We took everything out to the patio table near the blooming wisteria that smelled delightful.  Suzette
sat on the east side of the table and kept commenting on the brilliance of the sunset as it progressed toward a golden pink that finally seemed to consume the entire atmosphere around us.  We finished
dinner shortly after the sun set and the temperature began to drop, so we retreated into the house.

After we retreated into the house we watched TV. At 9:00 we turned on the new Masterpiece Theater Mystery series, “The Unforgotten” and watched what I assume was the first episode as it introduced plot and character after plot and character until 10:00.


I served bowls of the still warm clafoutis.  Suzette took a snifter of cognac and I took a snifter of Calvados we brought back from our 2003 trip to France that we bought in a wine shop in St. Emillon.  It only seemed to have improved with age.  There was about ¼ of the bottle left.  I remember the first time I sipped a similarly old aged Calvados.  It was on Suzette and my first trip together to France in 1998, I think.  Candice had booked our itinerary and we had selected several hoteles du silence. The first one we stayed in was in a wood on the north side of the Marne Valley near Rheims.  We enjoyed a fabulous meal in the hotel’s dining room (I recall that my appetizer was a thick slice of foie gras terrine with a whole peach baked into it) and decided to splurge and end our meal  by sharing a glass of Calvados.  Our waiter brought out an ancient double magnum bottle sitting on its own cart in a wooden holder that had been sealed in wax similar to the bottle tonight but much older and full of cobwebs.  When our waiter poured our drink into the snifter from the large bottle there remained less
than a drink’s worth of Calvados in the bottle, so he smiled and said something in French and poured the rest of the bottle into our snifter.  That was the first time I had aged Calvados.  Tonight’s dark nutty, slightly sweet, yet bracing sip of calvados that must be at least thirty years old reminded me of that calvados. And we have ¼ of the bottle left.

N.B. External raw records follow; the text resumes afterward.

Definition state_ok (st : EntityState) : Prop := forall m, fits_rings (bl_stats (baseline m st)).
Definition sampler_inv (s : ResourceSampler) : Prop := NoDup s.*1 /\ forall k st, od_get k s = Some st -> state_ok st.
Lemma sampler_inv_ok (s : ResourceSampler) : sampler_inv s -> sampler_ok s.
Proof. intros [Hnd Hs]. split; [done|]. intros k st m Hst. apply (Hs k st Hst m W1h). Qed.
Lemma state_init_ok : state_ok entity_state_init.
Proof. intros m w. destruct m, w; simpl; lia. Qed.
Lemma sampler_set_inv (s : ResourceSampler) (k : string) (st : EntityState) : sampler_inv s -> state_ok st -> sampler_inv (od_set k st s).
Proof.
  intros [Hnd Hs] Hst. split; [by apply od_set_nodup|]. intros k' st'. rewrite od_get_set. case_decide; [by intros [= <-]|apply Hs].
Qed.
Lemma sampler_get_ok (s : ResourceSampler) (k : string) : sampler_inv s -> state_ok (default entity_state_init (od_get k s)).
Proof. intros [_ Hs]. destruct (od_get k s) eqn:Hg; [by eapply Hs|apply state_init_ok]. Qed.

Lemma sampler_load_inv (kind key window : string) (blob : T) : st_safe sampler_inv (sampler_load_row float_parse kind key window blob).
Proof.
  intros s Hs. unfold sampler_load_row. destruct (_ || _); [done|]. destruct (metric_of _) as [m|]; [|done].
  set (st := default entity_state_init (od_get key s)). pose proof (sampler_get_ok s key Hs : state_ok st) as Hst.
  pose proof (load_window_fits "1h" blob _ (Hst m)) as Hf.
  destruct (load_window float_parse "1h" blob _) as [[[]|x] ws]; [|done|done]. simpl in *.
  apply sampler_set_inv; [done|]. intros m'. rewrite baseline_set. case_decide; [done|apply Hst].
Qed.

Context (sq : float64 -> result PyErr float64) (clk_tck : Z).

Lemma beacon_observe_ok (name ip : string) (port ts : Z) : st_safe (beacon_ok cfg) (beacon_observe cfg sq name ip port ts).
Proof.
  unfold beacon_observe. apply st_safe_bind; [apply beacon_admit_ok|]. intros [].
  apply st_safe_bind; [auto with st_safe|]. intros epoch b Ho.
  destruct (od_get (entity_key name ip port) (bt_keys b)) as [st|] eqn:Hst; [|done]. simpl.
  apply beacon_set_ok; [done|by eapply od_get_Some_mem|]. unfold touch. simpl.
  destruct (ks_last_ts st); [unfold ring_append; rewrite lastn_length; lia|by apply (bo_rings cfg b Ho _ _ Hst)].
Qed.

Lemma observe_entity_ok (key : string) (unit : option string) (x : Metric * float64) :
  st_safe state_ok (observe_entity cfg sq key unit x).
Proof.
  intros st Hst. unfold observe_entity, observe_sample. destruct x as [m v]. simpl.
  assert (forall ws n, fits_rings ws -> state_ok (set_baseline m (mkBaseline ws n) st)) as Hset.
  { intros ws n Hf m'. rewrite baseline_set. case_decide; [done|apply Hst]. }
  destruct (judge_sample _ _ _ _ _ _ _) as [[fired n]|e]; simpl.
  - destruct (frozen cfg n); [by apply Hset|].
    pose proof (push_minute_fits sq (ac_min_samples cfg) finf v _ (Hst m)) as Hf.
    destruct (push_minute _ _ _ _ _) as [r ws]. by apply Hset.
  - intros m'. rewrite baseline_set. case_decide as Hm; [subst m'|]; apply Hst.
Qed.
Lemma sample_inv (pw : ProcWorld) (pid : Z) (units : list string) (now : float64) :
  st_safe sampler_inv (sample cfg sq clk_tck pw pid units now).
Proof.
  apply st_safe_collect. intros [[key unit] p] _ s Hs. unfold sample_one.
  assert (st_safe state_ok (sample_state cfg sq clk_tck pw key unit p now)) as Hst.
  { assert (forall a b c, st_safe state_ok (st_modify (fun st => mkEntityState a b (c st) (es_cpu st) (es_rss st)))) as Hanchor.
    { intros a b c. apply st_safe_modify. intros st Hst m. specialize (Hst m). by destruct m. }
    unfold sample_state. destruct (pw_stat pw p); [|apply st_safe_bind; [apply (Hanchor None None es_prev_t)|auto with st_safe]].
    destruct (pw_status pw p); [|apply st_safe_bind; [apply (Hanchor None None es_prev_t)|auto with st_safe]].
    apply st_safe_bind; [auto with st_safe|]. intros rss. apply st_safe_bind.
    - destruct (cpu_ticks _) as [ticks|]; [|auto with st_safe].
      apply st_safe_bind; [auto with st_safe|]. intros st. apply st_safe_bind; [auto with st_safe|]. intros cpu.
      apply st_safe_bind; [apply (Hanchor (Some p) (Some ticks) (fun _ => Some now))|auto with st_safe].
    - intros cpu. apply st_safe_collect. intros x _. apply observe_entity_ok. }
  specialize (Hst _ (sampler_get_ok s key Hs)). destruct (sample_state _ _ _ _ _ _ _ _ _) as [r st]. by apply sampler_set_inv.
Qed.
End Loading.

(** ** The detector *)

Lemma extract_kinds (str_other : pyval -> string) (ev : Event) (l : list MetricSample) (s : MetricSample) :
  extract_samples str_other ev = Ok l -> s ∈ l -> kind_ok (ms_metric_kind s).
Proof.
  unfold extract_samples. destruct (String.eqb (ev_module ev) "anomaly_detector"); [intros [= <-] ?%not_elem_of_nil; done|].
  intros (conns & Hc & [= <-])%bind_Ok. rewrite !elem_of_app. intros [Hs|[Hs|[Hs|Hs]]].
  - destruct (ev_category ev); [by apply not_elem_of_nil in Hs|]. destruct (truthy _); [|by apply not_elem_of_nil in Hs].
    by apply list_elem_of_singleton in Hs as ->.
  - destruct (_ && _); [|injection Hc as <-; by apply not_elem_of_nil in Hs]. unfold connection_samples in Hc.
    destruct (number _) as [r|].
    + apply bind_Ok in Hc as (v & _ & [= <-]). rewrite !elem_of_cons in Hs. by destruct Hs as [->|[->|?%not_elem_of_nil]].
    + injection Hc as <-. by apply list_elem_of_singleton in Hs as ->.
  - unfold user_samples in Hs. rewrite elem_of_app in Hs.
    destruct Hs as [Hs|Hs]; (destruct (_ && _) in Hs; [by apply list_elem_of_singleton in Hs as ->|by apply not_elem_of_nil in Hs]).
  - unfold file_samples in Hs. destruct (_ && _) in Hs; [|by apply not_elem_of_nil in Hs].
    destruct (String.eqb (dirname _) _) in Hs; [by apply not_elem_of_nil in Hs|]. by apply list_elem_of_singleton in Hs as ->.
Qed.

Section Steps.
Context {T : Type} `{JsonText T} (float_parse : string -> option float64) (cfg : AnomalyConfig).
Context (Hmax : 0 <= ac_max_entities_per_metric cfg).
Context (sq : float64 -> result PyErr float64) (str_other : pyval -> string) (clk_tck : Z).
Context (py_float : float64 -> pyval) (fmt : string -> float64 -> string) (round : float64 -> Z -> float64).
Context (emit : option (Event -> bool)) (fresh_id : nat -> string).

(** A row that can be loaded into the component it came from. *)
Definition row_ok (r : BaselineRow T) : Prop :=
  startswith "resource." r.1.1.1 = true \/ r.1.2 = "beacon"%string \/ kind_ok r.1.1.1.

Record detector_inv (d : Detector T) : Prop := {
  di_engine : engine_ok cfg (dt_engine d);
  di_beacon : beacon_ok cfg (dt_beacon d);
  di_sampler : sampler_inv (dt_sampler d);
  di_table : forall x, x ∈ dt_table d -> row_ok x.1;
}.

Lemma detector_inv_init (mono : float64) (t : Tracker) (table : list (BaselineRow T * Z)) (fs : list SightingRow) :
  (forall x, x ∈ table -> row_ok x.1) -> detector_inv (detector_init mono t table fs).
Proof.
  intros Ht. split; simpl; [| | |done].
  - split; simpl; [constructor|intros k; rewrite lookup_empty; split; [by intros [? ?]|by intros ?%not_elem_of_nil]|done
      |intros metric; unfold tracked; simpl; lia|by intros k ?%not_elem_of_nil].
  - split; simpl; [constructor|lia|done].
  - split; [constructor|done].
Qed.

Lemma on_engine_inv {A} (m : ST MetricEngine A) : st_safe (engine_ok cfg) m -> st_safe detector_inv (on_engine m : ST (Detector T) A).
Proof. intros Hm d [H1 H2 H3 H4]. unfold on_engine. specialize (Hm _ H1). by destruct (m (dt_engine d)). Qed.
Lemma on_beacon_inv {A} (m : ST BeaconTracker A) : st_safe (beacon_ok cfg) m -> st_safe detector_inv (on_beacon m : ST (Detector T) A).
Proof. intros Hm d [H1 H2 H3 H4]. unfold on_beacon. specialize (Hm _ H2). by destruct (m (dt_beacon d)). Qed.
Lemma on_sampler_inv {A} (m : ST ResourceSampler A) : st_safe sampler_inv m -> st_safe detector_inv (on_sampler m : ST (Detector T) A).
Proof. intros Hm d [H1 H2 H3 H4]. unfold on_sampler. specialize (Hm _ H3). by destruct (m (dt_sampler d)). Qed.

Lemma inv_detector_ok (d : Detector T) : detector_inv d -> detector_ok cfg d.
Proof. intros [H1 H2 H3 _]. split; [done|done|by apply sampler_inv_ok]. Qed.

Lemma checkpoint_rows_ok (d : Detector T) (r : BaselineRow T) : detector_inv d -> r ∈ checkpoint_rows d -> row_ok r.
Proof.
  intros Hd Hr. pose proof (inv_detector_ok d Hd) as [He Hb Hs]. unfold checkpoint_rows in Hr.
  rewrite !elem_of_app in Hr. destruct Hr as [Hr|[Hr|Hr]].
  - destruct (engine_row_key cfg _ r He Hr) as (_ & H1 & H2 & _). right. by right.
  - unfold beacon_rows in Hr. apply list_elem_of_fmap in Hr as (p & -> & _). right. by left.
  - apply sampler_rows_elem in Hr as (k & st & m & _ & _ & ->); [|done]. left. unfold sampler_key. simpl. by destruct m.
Qed.

Lemma delete_row_inv (ok : bool) (r : BaselineRow T) (d : Detector T) : detector_inv d -> detector_inv (delete_checkpoint_row ok r d).
Proof.
  intros [H1 H2 H3 H4]. unfold delete_checkpoint_row. destruct ok; [|done]. split; simpl; [done|done|done|].
  intros x [_ Hx]%list_elem_of_filter. by apply H4.
Qed.

Lemma load_checkpoint_inv (now_s : Z) (ok : bool) (x : BaselineRow T * Z) :
  row_ok x.1 -> st_safe detector_inv (load_checkpoint float_parse cfg now_s ok x).
Proof.
  intros Hx. destruct x as [[[[kind key] window] blob] t]. unfold row_ok in Hx. cbn [fst snd] in Hx. unfold load_checkpoint. cbn [fst snd].
  assert (st_safe detector_inv (do! st_modify (delete_checkpoint_row ok (kind, key, window, blob)); st_ret 0)%st) as Hdrop.
  { apply st_safe_bind; [|auto with st_safe]. apply st_safe_modify. intros d. apply delete_row_inv. }
  destruct (_ && _); [done|]. apply st_safe_bind; [|intros []; [auto with st_safe|done]].
  destruct (startswith "resource." kind) eqn:Hres; [apply on_sampler_inv, sampler_load_inv|].
  destruct (String.eqb_spec window "beacon") as [|Hw]; [apply on_beacon_inv; by apply beacon_load_ok|].
  apply on_engine_inv, load_row_ok; try done. destruct Hx as [?|[?|?]]; [done|done|done].
Qed.
Lemma load_all_inv (now_s : Z) (ok : bool) (rows : list (BaselineRow T * Z)) :
  (forall x, x ∈ rows -> row_ok x.1) -> st_safe detector_inv (load_all float_parse cfg now_s ok rows).
Proof.
  induction rows as [|x rows IH]; intros Hr; simpl; [auto with st_safe|].
  apply st_safe_bind; [apply load_checkpoint_inv, Hr; by left|]. intros n.
  apply st_safe_bind; [apply IH; intros y Hy; apply Hr; by right|auto with st_safe].
Qed.

Lemma checkpoint_inv (db_ok : bool) (now_s : Z) (mono : float64) : st_safe detector_inv (checkpoint db_ok now_s mono : ST (Detector T) unit).
Proof.
  unfold checkpoint. apply st_safe_get_bind. intros d Hd. apply bind_at.
  - destruct Hd as [H1 H2 H3 H4]. split; simpl; [|done|done|done]. destruct H1. by split.
  - intros _ d1 [H1 H2 H3 H4]. destruct (_ && _); [|by split]. split; simpl; [done|done|done|].
    intros x (r & -> & Hr)%list_elem_of_fmap. by apply (checkpoint_rows_ok d).
Qed.

Lemma hand_over_inv {A} (render : A -> string -> option Event) (l : list A) :
  st_safe detector_inv (hand_over_all emit fresh_id render l : ST (Detector T) unit).
Proof.
  induction l as [|x l IH]; simpl; [auto with st_safe|]. apply st_safe_bind; [|by intros _].
  intros d [H1 H2 H3 H4]. unfold hand_over. destruct emit as [accepts|]; [|done]. by destruct (render x _).
Qed.

Lemma absorb_inv (ev : Event) : st_safe detector_inv (absorb cfg sq str_other ev : ST (Detector T) (option BeaconHit)).
Proof.
  unfold absorb. intros d Hd. unfold st_bind at 1, st_lift. destruct (extract_samples str_other ev) as [l|e] eqn:Hx; [|done].
  apply bind_at.
  - apply on_engine_inv; [|done]. apply st_safe_collect. intros s Hs.
    apply st_safe_bind; [|auto with st_safe]. apply ingest_ok; try done. by eapply extract_kinds.
  - intros _. apply on_beacon_inv. unfold observe_beacon. destruct (negb _); [auto with st_safe|].
    destruct (_ || _); [auto with st_safe|]. destruct (dict_get "port" _); auto using beacon_observe_ok with st_safe.
Qed.
Lemma drain_inv (n : nat) (hits : list (string * BeaconHit)) :
  st_safe detector_inv (drain cfg sq str_other n hits : ST (Detector T) (list (string * BeaconHit))).
Proof.
  revert hits. induction n as [|n IH]; intros hits; simpl; [auto with st_safe|]. intros d Hd.
  destruct (dt_queue d) as [|ev q]; [done|]. apply bind_at; [destruct Hd; by split|]. intros _.
  apply st_safe_bind; [apply absorb_inv|]. intros hit. apply IH.
Qed.
Lemma flush_tracker_inv (ok : nat -> bool) (d : Detector T) : detector_inv d -> detector_inv (flush_tracker ok d).
Proof. intros [H1 H2 H3 H4]. unfold flush_tracker. destruct (flush _ _ _). by split. Qed.

Lemma detector_tick_inv (i : TickIn) (d : Detector T) :
  detector_inv d -> detector_inv (detector_tick cfg sq str_other py_float fmt round emit fresh_id i d).
Proof.
  intros Hd%(flush_tracker_inv (ti_flush_ok i)). unfold detector_tick. revert Hd. generalize (flush_tracker (ti_flush_ok i) d).
  intros d0 Hd0. revert d0 Hd0. unfold tick_body.
  apply st_safe_bind; [auto with st_safe|]. intros d0. apply st_safe_bind; [apply drain_inv|]. intros hits.
  apply st_safe_bind; [by apply on_engine_inv, tick_ok|]. intros signals.
  apply st_safe_bind; [apply hand_over_inv|]. intros _. apply st_safe_bind; [apply hand_over_inv|]. intros _.
  apply st_safe_bind; [auto with st_safe|]. intros d1. destruct (fle _ _); [apply checkpoint_inv|auto with st_safe].
Qed.
Lemma sample_resources_inv (pw : ProcWorld) (pid : Z) (units : option (list string)) (mono : float64) (now : Z) (d : Detector T) :
  detector_inv d -> detector_inv (sample_resources cfg sq clk_tck py_float fmt round emit fresh_id pw pid units mono now d).
Proof.
  intros Hd. unfold sample_resources. revert d Hd. apply st_safe_bind; [apply on_sampler_inv, sample_inv|].
  intros signals. apply hand_over_inv.
Qed.
Lemma stop_inv (alive : bool) (i : TickIn) (d : Detector T) : detector_inv d -> detector_inv (stop alive i d).
Proof. intros Hd. unfold stop. destruct alive; [done|]. by apply checkpoint_inv, flush_tracker_inv. Qed.
End Steps.
Module TailExample.
Definition file (ino : Z) (text : string) : Files := mkFiles (Some ino) {[ ino := text ]}.
Definition old : string := ("boot" +:+ nl)%string.
(** A line written in two pieces, then two lines at once. *)
Definition calls : list (list Files) :=
  [[file 4 (old +:+ "fir")]; [file 4 (old +:+ "fir"); file 4 (old +:+ "first" +:+ nl)];
   [file 4 (old +:+ "first" +:+ nl +:+ "second" +:+ nl +:+ "third")];
   [file 4 (old +:+ "first" +:+ nl +:+ "second" +:+ nl +:+ "third")]].
Definition opened : TailingFileSource := open_tail (file 4 old) (new_tail false).
(** The log is renamed away with text in it and a new file takes its name. *)
Definition rotated (left_ : string) (fresh : string) : Files :=
  mkFiles (Some 5) {[ 4 := left_; 5 := fresh ]}.
End TailExample.
Import TailExample.

Example tail_example : (read_all calls opened).1 = ["first"; "second"]%string.
Proof. vm_compute. reflexivity. Qed.


(** ** Rotation *)

(** A line the old file ends in the middle of is glued to the first line of the
    new file: the reader returns a line that no file holds. *)
Theorem rotation_glues_lines :
  (read_all [[file 4 (old +:+ "sshd[7]: Failed pass")];
             [rotated (old +:+ "sshd[7]: Failed pass") ("cron[9]: started" +:+ nl)]] opened).1
  = ["sshd[7]: Failed passcron[9]: started"]%string.
Proof. vm_compute. reflexivity. Qed.
(* ===== verification/Base64.v ===== *)
(** * Base 64 (the standard library's [base64])

    What [base64.b64encode] writes, and the strict reader of
    [base64.b64decode(s, validate=True)]; bytes are the characters of a
    [string]. *)

From S2P Require Import Prelude.
Local Open Scope Z_scope.

(** ** [base64.b64decode(s, validate=True)] *)

Definition b64_value (c : ascii) : option Z :=
  let n := Z.of_N (code c) in
  if is_upper_ascii c then Some (n - 65)
  else if is_lower_ascii c then Some (n - 71)
  else if is_digit c then Some (n + 4)
  else if n =? 43 then Some 62
  else if n =? 47 then Some 63
  else None.

Definition byte (z : Z) : ascii := ascii_of_N (Z.to_N (z mod 256)).

(** The strict loop of [binascii.a2b_base64]: position in the quad, the bits
    left over, pad characters seen in this quad, whether padding has begun. *)
Fixpoint a2b (s : string) (quad left pads : Z) (started : bool) : option string :=
  match s with
  | EmptyString => if quad =? 0 then Some EmptyString else None
  | String c s' =>
      if Ascii.eqb c "=" then
        if 2 <=? quad then
          if 4 <=? quad + (pads + 1) then
            match s' with EmptyString => Some EmptyString | _ => None end
          else a2b s' quad left (pads + 1) true
        else a2b s' quad left pads true
      else
        match b64_value c with
        | None => None
        | Some v =>
            if started then None
            else if quad =? 0 then a2b s' 1 v 0 started
            else if quad =? 1 then String (byte (left * 4 + v / 16)) <$> a2b s' 2 (v mod 16) 0 started
            else if quad =? 2 then String (byte (left * 16 + v / 4)) <$> a2b s' 3 (v mod 4) 0 started
            else String (byte (left * 64 + v)) <$> a2b s' 0 0 0 started
        end
  end.
Definition b64decode (s : string) : option string :=
  match s with
  | String "=" _ => None
  | _ => a2b s 0 0 0 false
  end.

(** ** [base64.b64encode] *)

Definition b64_char (v : Z) : ascii :=
  ascii_of_N (Z.to_N (if v <? 26 then v + 65 else if v <? 52 then v + 71
                      else if v <? 62 then v - 4 else if v =? 62 then 43 else 47)).

Definition byte_val (c : ascii) : Z := Z.of_N (code c).

(** Three bytes at a time, the last group padded. *)
Fixpoint b64encode (s : string) : string :=
  match s with
  | EmptyString => EmptyString
  | String a EmptyString =>
      String (b64_char (byte_val a / 4)) (String (b64_char (byte_val a mod 4 * 16)) "==")
  | String a (String b EmptyString) =>
      String (b64_char (byte_val a / 4))
        (String (b64_char (byte_val a mod 4 * 16 + byte_val b / 16))
           (String (b64_char (byte_val b mod 16 * 4)) "="))
  | String a (String b (String c rest)) =>
      String (b64_char (byte_val a / 4))
        (String (b64_char (byte_val a mod 4 * 16 + byte_val b / 16))
           (String (b64_char (byte_val b mod 16 * 4 + byte_val c / 64))
              (String (b64_char (byte_val c mod 64)) (b64encode rest))))
  end.

(** ** Reading back *)

Lemma b64_char_reads (v : Z) :
  0 <= v < 64 -> b64_value (b64_char v) = Some v /\ Ascii.eqb (b64_char v) "=" = false.
Proof.
  intros Hv. assert (H : forallb (fun n =>
      bool_decide (b64_value (b64_char (Z.of_nat n)) = Some (Z.of_nat n))
      && negb (Ascii.eqb (b64_char (Z.of_nat n)) "=")) (seq 0 64) = true) by by vm_compute.
  rewrite forallb_forall in H. specialize (H (Z.to_nat v)).
  rewrite Z2Nat.id in H by lia. destruct (proj1 (andb_true_iff _ _) (H ltac:(apply in_seq; lia))) as [H1 H2].
  split; [by apply bool_decide_eq_true in H1 | by apply negb_true_iff in H2].
Qed.

Lemma byte_val_bound (c : ascii) : 0 <= byte_val c < 256.
Proof. unfold byte_val, code. pose proof (N_ascii_bounded c). lia. Qed.

Lemma byte_of_val (c : ascii) (z : Z) : z = byte_val c -> byte z = c.
Proof.
  intros ->. unfold byte. rewrite Z.mod_small by apply byte_val_bound.
  unfold byte_val, code. by rewrite N2Z.id, ascii_N_embedding.
Qed.

Lemma b64_step (v : Z) (s : string) (quad left pads : Z) :
  0 <= v < 64 ->
  a2b (String (b64_char v) s) quad left pads false =
  if quad =? 0 then a2b s 1 v 0 false
  else if quad =? 1 then String (byte (left * 4 + v / 16)) <$> a2b s 2 (v mod 16) 0 false
  else if quad =? 2 then String (byte (left * 16 + v / 4)) <$> a2b s 3 (v mod 4) 0 false
  else String (byte (left * 64 + v)) <$> a2b s 0 0 0 false.
Proof. intros Hv. destruct (b64_char_reads v Hv) as [H1 H2]. cbn [a2b]. by rewrite H2, H1. Qed.

Ltac b64_bytes :=
  repeat match goal with |- context [byte_val ?c] =>
    lazymatch goal with H : 0 <= byte_val c < 256 |- _ => fail | _ => pose proof (byte_val_bound c) end end;
  Z.to_euclidean_division_equations; lia.

Lemma a2b_encode (n : nat) (s : string) :
  (String.length s < n)%nat -> a2b (b64encode s) 0 0 0 false = Some s.
Proof.
  revert s. induction n as [|n IH]; intros s Hn; [lia|].
  destruct s as [|a [|b [|c s]]]; [done|..]; cbn [b64encode];
    rewrite !b64_step by b64_bytes; cbn [Z.eqb Pos.eqb].
  - cbn [a2b Ascii.eqb Bool.eqb]. cbn. rewrite (byte_of_val a) by b64_bytes. done.
  - cbn. rewrite (byte_of_val a), (byte_of_val b) by b64_bytes. done.
  - rewrite IH by (cbn [String.length] in Hn; lia). cbn [fmap option_fmap option_map].
    rewrite (byte_of_val a), (byte_of_val b), (byte_of_val c) by b64_bytes. done.
Qed.

(** Reading what was written gives the bytes back. *)
Lemma b64_round_trip (s : string) : b64decode (b64encode s) = Some s.
Proof.
  assert (H : b64decode (b64encode s) = a2b (b64encode s) 0 0 0 false); [|by rewrite H, (a2b_encode (S (String.length s))) by lia].
  destruct s as [|a s]; [done|].
  assert (Hs : exists t, b64encode (String a s) = String (b64_char (byte_val a / 4)) t).
  { destruct s as [|b [|c s]]; by eexists. }
  destruct Hs as [t ->]. destruct (b64_char_reads (byte_val a / 4)) as [_ He]; [b64_bytes|].
  unfold b64decode. destruct (b64_char _) as [[] [] [] [] [] [] [] []]; try done.
Qed.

The Clafoutis also was a surprise. When I spooned some of it into bowls, its texture was moist, almost wet.  I wonder if letting it cool in the oven helped achieve that delicious moist texture.

Willy left at 10:00 and we went to bed.

It was a great day.

As I write this a bit after 3:00 a.m. I feel no pain in my legs.  I achieved a rhythm as I rode that I recall having before my accident last May.  Things are definitely getting better, but I still must resist the urge to escalate my exercise too rapidly.